PROBLEM DETAILS:
The lines from the start of the records through the one containing "Measured r." are to be restated word for word; please include both ends.

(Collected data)

(** The two shapes a runner's result can take. *)
Inductive Measured (r : CryptoResult) : Prop :=
| measured_kem (public_key ciphertext shared_secret : bytes) :
    key_size r = len public_key ->
    details r = [("public_key_size", VInt (len public_key));
                 ("ciphertext_size", VInt (len ciphertext));
                 ("shared_secret_size", VInt (len shared_secret));
                 ("secrets_match", VBool (success r))] ->
    Measured r
| measured_sig (public_key signature message : bytes) :
    key_size r = len public_key ->
    details r = [("public_key_size", VInt (len public_key));
                 ("signature_size", VInt (len signature));
                 ("message_size", VInt (len message));
                 ("verification_success", VBool (success r))] ->
    Measured r.

Definition Errored (r : CryptoResult) : Prop :=
  success r = false /\ key_size r = 0 /\
  exists e, details r = [("error", VStr (exc_str e))].

(** The invariant as the specification words it: a successful result has
    size metrics and no error description; a failed one has an error
    description, [key_size = 0], and size metrics that are absent or zero. *)
Definition spec_invariant (r : CryptoResult) : Prop :=
  (success r = true -> size_metrics r <> [] /\ error_of r = None) /\
  (success r = false ->
     error_of r <> None /\ key_size r = 0 /\
     Forall (fun kv => snd kv = VInt 0) (size_metrics r)).

(** The flag a measured result stores next to its sizes. *)
Definition mismatch_recorded (r : CryptoResult) : Prop :=
  Dict.get (details r) "secrets_match" = Some (VBool false) \/
  Dict.get (details r) "verification_success" = Some (VBool false).

(** A provider whose decapsulation yields another secret than the one that
    was encapsulated. *)
Definition mismatching : Mock.Config := Mock.mkConfig 1 1 1 true false.

Definition mismatch_result : CryptoResult :=
  mkCryptoResult "ML-KEM-512" "KEM Exchange" 800 5 false
    [("public_key_size", VInt 800); ("ciphertext_size", VInt 768);
     ("shared_secret_size", VInt 32); ("secrets_match", VBool false)].

(** A provider like the mock one whose [sign] raises. *)
Definition sign_fails : Env :=
  mkEnv Z string string (fun w => (w, w))
    (get_enabled_kem_mechanisms (Mock.env Mock.sound))
    (get_enabled_sig_mechanisms (Mock.env Mock.sound))
    (oqs_KeyEncapsulation (Mock.env Mock.sound))
    (kem_generate_keypair (Mock.env Mock.sound))
    (kem_encap_secret (Mock.env Mock.sound))
    (kem_decap_secret (Mock.env Mock.sound))
    (kem_exit (Mock.env Mock.sound))
    (oqs_Signature (Mock.env Mock.sound))
    (sig_generate_keypair (Mock.env Mock.sound))
    (fun _ _ w =>
       (Raises (mkException "RuntimeError" "Can not sign message"), w))
    (sig_verify (Mock.env Mock.sound))
    (sig_exit (Mock.env Mock.sound)).

(** The attempts [benchmark_algorithm] makes, without its handlers: the KEM
    runner if the type asks for it, then the signature runner if the type
    asks for it. *)
Definition attempts (P : Env) (algorithm operation_type : string)
  : M P (list CryptoResult) :=
  kem <- (if str_in operation_type ["both"; "kem"]
          then r <- simulate_kem_exchange P algorithm ;; ret [r]
          else ret []) ;;
  sig <- (if str_in operation_type ["both"; "sig"]
          then r <- simulate_digital_signature P algorithm default_message ;;
               ret [r]
          else ret []) ;;
  ret (kem ++ sig).

(** The provider refuses to open a session for the name, whatever the
    world: the name belongs to the other family, or is not enabled. *)
Definition kem_rejects (P : Env) (alg : string) : Prop :=
  forall w, exists e w', oqs_KeyEncapsulation P alg w = (Raises e, w').
(** * smelly-weather: the data-quality validator, the extractor and the
      monitoring integrator, embedded in Rocq.

    Sources embedded here:
    - [src/extractors/weather_api.py]   (module [Extractor])
    - [src/validators/quality_checks.py] (module [Validator])
    - [src/monitoring/integrator.py]     (module [Integrator])

    Numbers.  The program computes on IEEE doubles.  A measurement cell of a
    DataFrame is modelled as [option Q]: a finite value, or [None] for a
    missing cell (pandas stores it as NaN).  Arithmetic on finite values is
    exact rational arithmetic; the special values that numpy produces when a
    division has a zero divisor (inf, NaN) are modelled explicitly by
    [npfloat].  Rounding is not modelled. *)

From Stdlib Require Import QArith Qabs ZArith List String Bool Lia.
Import ListNotations.
Local Open Scope string_scope.
Local Open Scope Q_scope.
Local Open Scope list_scope.

(** ** Python results and exceptions *)

(** The exception classes the sources distinguish in their [except]
    clauses.  Every constructor is a subclass of [Exception]. *)
Inductive exn : Type :=
| Timeout (msg : string)            (* requests.exceptions.Timeout *)
| RequestException (msg : string)   (* any other requests.exceptions.RequestException *)
| PyException (cls msg : string).   (* any other subclass of Exception *)

(** [isinstance(e, requests.exceptions.RequestException)]; [Timeout] is a
    subclass of [RequestException]. *)
Definition is_RequestException (e : exn) : bool :=
  match e with
  | Timeout _ | RequestException _ => true
  | PyException _ _ => false
  end.

Inductive result (A : Type) : Type :=
| Return (a : A)
| Raise (e : exn).
Arguments Return {A} a.
Arguments Raise {A} e.

Definition rbind {A B} (r : result A) (k : A -> result B) : result B :=
  match r with
  | Return a => k a
  | Raise e => Raise e
  end.

(** ** Finite-or-NaN arithmetic (pandas / numpy element-wise operations) *)

(** A value after a numpy division: finite, plus or minus infinity, NaN. *)
Inductive npfloat : Type :=
| Finite (q : Q)
| PInf
| NInf
| NaN.

(** [a - b] on cells: NaN when either operand is NaN. *)
Definition nan_sub (a b : option Q) : option Q :=
  match a, b with
  | Some x, Some y => Some (x - y)
  | _, _ => None
  end.

Definition nan_abs (a : option Q) : option Q := option_map Qabs a.

(** [c * a] for a finite constant [c]. *)
Definition nan_scale (c : Q) (a : option Q) : option Q :=
  option_map (Qmult c) a.

Definition Qis_zero (q : Q) : bool := Z.eqb (Qnum q) 0.
Definition Qis_pos (q : Q) : bool := Z.ltb 0 (Qnum q).

(** numpy's float division [a / d] (errors ignored, as pandas does):
    a zero divisor gives NaN for [0 / 0] and a signed infinity otherwise. *)
Definition np_div (a d : option Q) : npfloat :=
  match a, d with
  | Some x, Some y =>
      if Qis_zero y then
        if Qis_zero x then NaN else if Qis_pos x then PInf else NInf
      else Finite (x / y)
  | _, _ => NaN
  end.

Definition np_abs (a : npfloat) : npfloat :=
  match a with
  | Finite q => Finite (Qabs q)
  | PInf | NInf => PInf
  | NaN => NaN
  end.

(** [a > t] for a finite threshold [t]; every comparison with NaN is False. *)
Definition np_gt (a : npfloat) (t : Q) : bool :=
  match a with
  | Finite q => negb (Qle_bool q t)
  | PInf => true
  | NInf => false
  | NaN => false
  end.

(** [a > t] on a finite-or-NaN value. *)
Definition nan_gt (a : option Q) (t : Q) : bool :=
  match a with
  | Some q => negb (Qle_bool q t)
  | None => false
  end.

Definition nan_lt (a : option Q) (t : Q) : bool :=
  match a with
  | Some q => negb (Qle_bool t q)
  | None => false
  end.

(** Sorting of finite values, for the median. *)
Fixpoint Qinsert (x : Q) (l : list Q) : list Q :=
  match l with
  | [] => [x]
  | y :: l' => if Qle_bool x y then x :: l else y :: Qinsert x l'
  end.

Definition Qsort (l : list Q) : list Q := fold_right Qinsert [] l.

(** Median of a list of finite values: the middle element of the sorted
    list, or the mean of the two middle elements; NaN on the empty list. *)
Definition median_finite (l : list Q) : option Q :=
  let s := Qsort l in
  let n := List.length s in
  match n with
  | O => None
  | _ =>
      if Nat.odd n then nth_error s (Nat.div2 n)
      else
        match nth_error s (Nat.div2 n - 1), nth_error s (Nat.div2 n) with
        | Some a, Some b => Some ((a + b) / 2)
        | _, _ => None
        end
  end.

(** The non-missing values of a column ([dropna]). *)
Definition dropna {A} (l : list (option A)) : list A :=
  flat_map (fun c => match c with Some x => [x] | None => [] end) l.

Definition isnull {A} (c : option A) : bool :=
  match c with Some _ => false | None => true end.

(** [Series.median()]: missing values are skipped. *)
Definition series_median (col : list (option Q)) : option Q :=
  median_finite (dropna col).

(** [np.median(values)]: NaN as soon as one value is NaN. *)
Definition np_median (vals : list (option Q)) : option Q :=
  if existsb isnull vals then None else median_finite (dropna vals).

(** [Series.mean()]: missing values are skipped; NaN when none is left.
    The sum is exact here, where the code rounds it to a float. *)
Definition series_mean (col : list (option Q)) : option Q :=
  match dropna col with
  | [] => None
  | x :: xs => Some (fold_left Qplus xs x / inject_Z (Z.of_nat (List.length (x :: xs))))
  end.

(** [Series.max()] on finite-or-NaN values: missing values are skipped. *)
Definition Qmax (a b : Q) : Q := if Qle_bool a b then b else a.

Definition series_max (col : list (option Q)) : option Q :=
  match dropna col with
  | [] => None
  | x :: xs => Some (fold_left Qmax xs x)
  end.

(** [Series.diff()]: the first entry is NaN, entry [i] is [x_i - x_(i-1)]. *)
Fixpoint series_diff_from (prev : option Q) (col : list (option Q)) : list (option Q) :=
  match col with
  | [] => []
  | x :: rest => nan_sub x prev :: series_diff_from x rest
  end.

Definition series_diff (col : list (option Q)) : list (option Q) :=
  series_diff_from None col.

(** ** The DataFrame of weather records *)

(** One row, with the columns of [WeatherData.dict()].  Instants are counted
    in microseconds (the resolution of [datetime]).  The entity key [city] is
    always present; every other cell may be missing. *)
Record WeatherRow : Type := mkRow {
  city : string;
  timestamp : option Z;
  temperature : option Q;
  humidity : option Q;
  pressure : option Q;
  wind_speed : option Q;
  weather_condition : option string
}.

Definition DataFrame : Type := list WeatherRow.

(** [df.empty] *)
Definition df_empty (df : DataFrame) : bool :=
  match df with [] => true | _ => false end.

(** [df[df['city'] == c]] *)
Definition city_slice (df : DataFrame) (c : string) : DataFrame :=
  filter (fun r => String.eqb (city r) c) df.

(** [Series.unique()]: distinct values in order of first appearance. *)
Fixpoint unique (l : list string) : list string :=
  match l with
  | [] => []
  | x :: rest => x :: filter (fun y => negb (String.eqb y x)) (unique rest)
  end.

Definition df_cities (df : DataFrame) : list string := unique (map city df).

(** [df.columns] *)
Definition df_columns : list string :=
  ["city"; "timestamp"; "temperature"; "humidity"; "pressure"; "wind_speed";
   "weather_condition"].

(** A numeric (float64) column by name. *)
Definition numeric_column (name : string) : option (WeatherRow -> option Q) :=
  if String.eqb name "temperature" then Some temperature
  else if String.eqb name "humidity" then Some humidity
  else if String.eqb name "pressure" then Some pressure
  else if String.eqb name "wind_speed" then Some wind_speed
  else None.

(** [row[name].isnull()] for any column by name. *)
Definition cell_isnull (name : string) : option (WeatherRow -> bool) :=
  if String.eqb name "city" then Some (fun _ => false)
  else if String.eqb name "timestamp" then Some (fun r => isnull (timestamp r))
  else if String.eqb name "weather_condition" then
    Some (fun r => isnull (weather_condition r))
  else option_map (fun get r => isnull (get r)) (numeric_column name).

(** ** src/validators/quality_checks.py *)

Module Validator.

(** One entry of [self.validation_rules]. *)
Record rule : Type := mkRule {
  rule_min : Q;
  rule_max : Q;
  std_dev_threshold : Q
}.

Definition temperature_rule : rule := mkRule (-50) 50 3.
Definition humidity_rule : rule := mkRule 0 100 3.
Definition pressure_rule : rule := mkRule 870 1090 3.

(** [self.validation_rules], in the insertion order [items()] iterates in. *)
Definition validation_rules : list (string * rule) :=
  [("temperature", temperature_rule);
   ("humidity", humidity_rule);
   ("pressure", pressure_rule)].

(** An expectation configuration: its type and its kwargs. *)
Inductive expectation : Type :=
| expect_column_values_to_not_be_null (column : string)
| expect_column_values_to_be_between (column : string) (min_value max_value : Q).

(** The issues, one constructor per message format of the source; the
    arguments are the values the f-string interpolates. *)
Inductive issue : Type :=
| DataQualityCheckFailed (kwargs : expectation)
    (* "Data quality check failed: {kwargs}" *)
| DataTooOld (city : string) (age : Z) (max_age_minutes : Z)
    (* "Data for {city} is {int(age)} is minutes old (max allowed: ...)" *)
| AnomalyDetected (column city : string) (value : option Q) (score : npfloat)
    (* "Anomaly detected in {column} for {city}: value {v} is {z} standard deviations ..." *)
| SuspiciousTemperatureHumidity (city : string)
    (* "Suspicious temperature-humidity combination in {city}" *)
| SuspiciousPressureChange (city : string) (pressure_change : Q).
    (* "Suspicious rapid pressure change in {city}: {pressure_change} hPa" *)

Definition columns_to_check : list string :=
  ["city"; "timestamp"; "temperature"; "humidity"; "pressure"; "wind_speed";
   "weather_condition"].

(** [create_expectation_suite]: a null check per column, then the range
    checks the source lists: temperature and humidity. *)
Definition create_expectation_suite : list expectation :=
  let null_check_expectations :=
    map expect_column_values_to_not_be_null columns_to_check in
  let range_check_expectations :=
    [expect_column_values_to_be_between "temperature"
       (rule_min temperature_rule) (rule_max temperature_rule);
     expect_column_values_to_be_between "humidity"
       (rule_min humidity_rule) (rule_max humidity_rule)] in
  null_check_expectations ++ range_check_expectations.

(** Great Expectations' verdict on one expectation ([result.success]):
    not-null succeeds when no cell of the column is missing; between
    succeeds when every non-missing cell lies in the closed interval.  Both
    hold on a frame without rows. *)
Definition expectation_success (df : DataFrame) (e : expectation) : bool :=
  match e with
  | expect_column_values_to_not_be_null c =>
      match cell_isnull c with
      | Some null => negb (existsb null df)
      | None => false
      end
  | expect_column_values_to_be_between c lo hi =>
      match numeric_column c with
      | Some get =>
          forallb (fun r => match get r with
                            | Some v => Qle_bool lo v && Qle_bool v hi
                            | None => true
                            end) df
      | None => false
      end
  end.

(** The loop over [validation_results.results] in [validate_data]. *)
Definition failed_expectations (df : DataFrame) : list issue :=
  flat_map (fun e => if expectation_success df e then []
                     else [DataQualityCheckFailed e])
           create_expectation_suite.

(** [Series.max()] on timestamps: missing ones (NaT) are skipped. *)
Definition timestamp_max (col : list (option Z)) : option Z :=
  match dropna col with
  | [] => None
  | t :: ts => Some (fold_left Z.max ts t)
  end.

Definition microseconds_per_minute : Z := 60000000.

(** [int(age)]: truncation towards zero. *)
Definition Qtrunc (q : Q) : Z := Z.quot (Qnum q) (Zpos (Qden q)).

(** [check_data_freshness(df, max_age_minutes)]; [current_time] is the
    value [datetime.now(timezone.utc)] returned. *)
Definition check_data_freshness_with (current_time : Z) (df : DataFrame)
    (max_age_minutes : Z) : list issue :=
  flat_map
    (fun c =>
       let city_data := city_slice df c in
       match timestamp_max (map timestamp city_data) with
       | None => []      (* NaT: the age is NaN and [age > max] is False *)
       | Some largest_timestamp =>
           let age := inject_Z (current_time - largest_timestamp)
                      / inject_Z microseconds_per_minute in
           if negb (Qle_bool age (inject_Z max_age_minutes))
           then [DataTooOld c (Qtrunc age) max_age_minutes]
           else []
       end)
    (df_cities df).

Definition check_data_freshness (current_time : Z) (df : DataFrame) : list issue :=
  check_data_freshness_with current_time df 60.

RESULT:
(** The two shapes a runner's result can take. *)
Inductive Measured (r : CryptoResult) : Prop :=
| measured_kem (public_key ciphertext shared_secret : bytes) :
    key_size r = len public_key ->
    details r = [("public_key_size", VInt (len public_key));
                 ("ciphertext_size", VInt (len ciphertext));
                 ("shared_secret_size", VInt (len shared_secret));
                 ("secrets_match", VBool (success r))] ->
    Measured r
| measured_sig (public_key signature message : bytes) :
    key_size r = len public_key ->
    details r = [("public_key_size", VInt (len public_key));
                 ("signature_size", VInt (len signature));
                 ("message_size", VInt (len message));
                 ("verification_success", VBool (success r))] ->
    Measured r.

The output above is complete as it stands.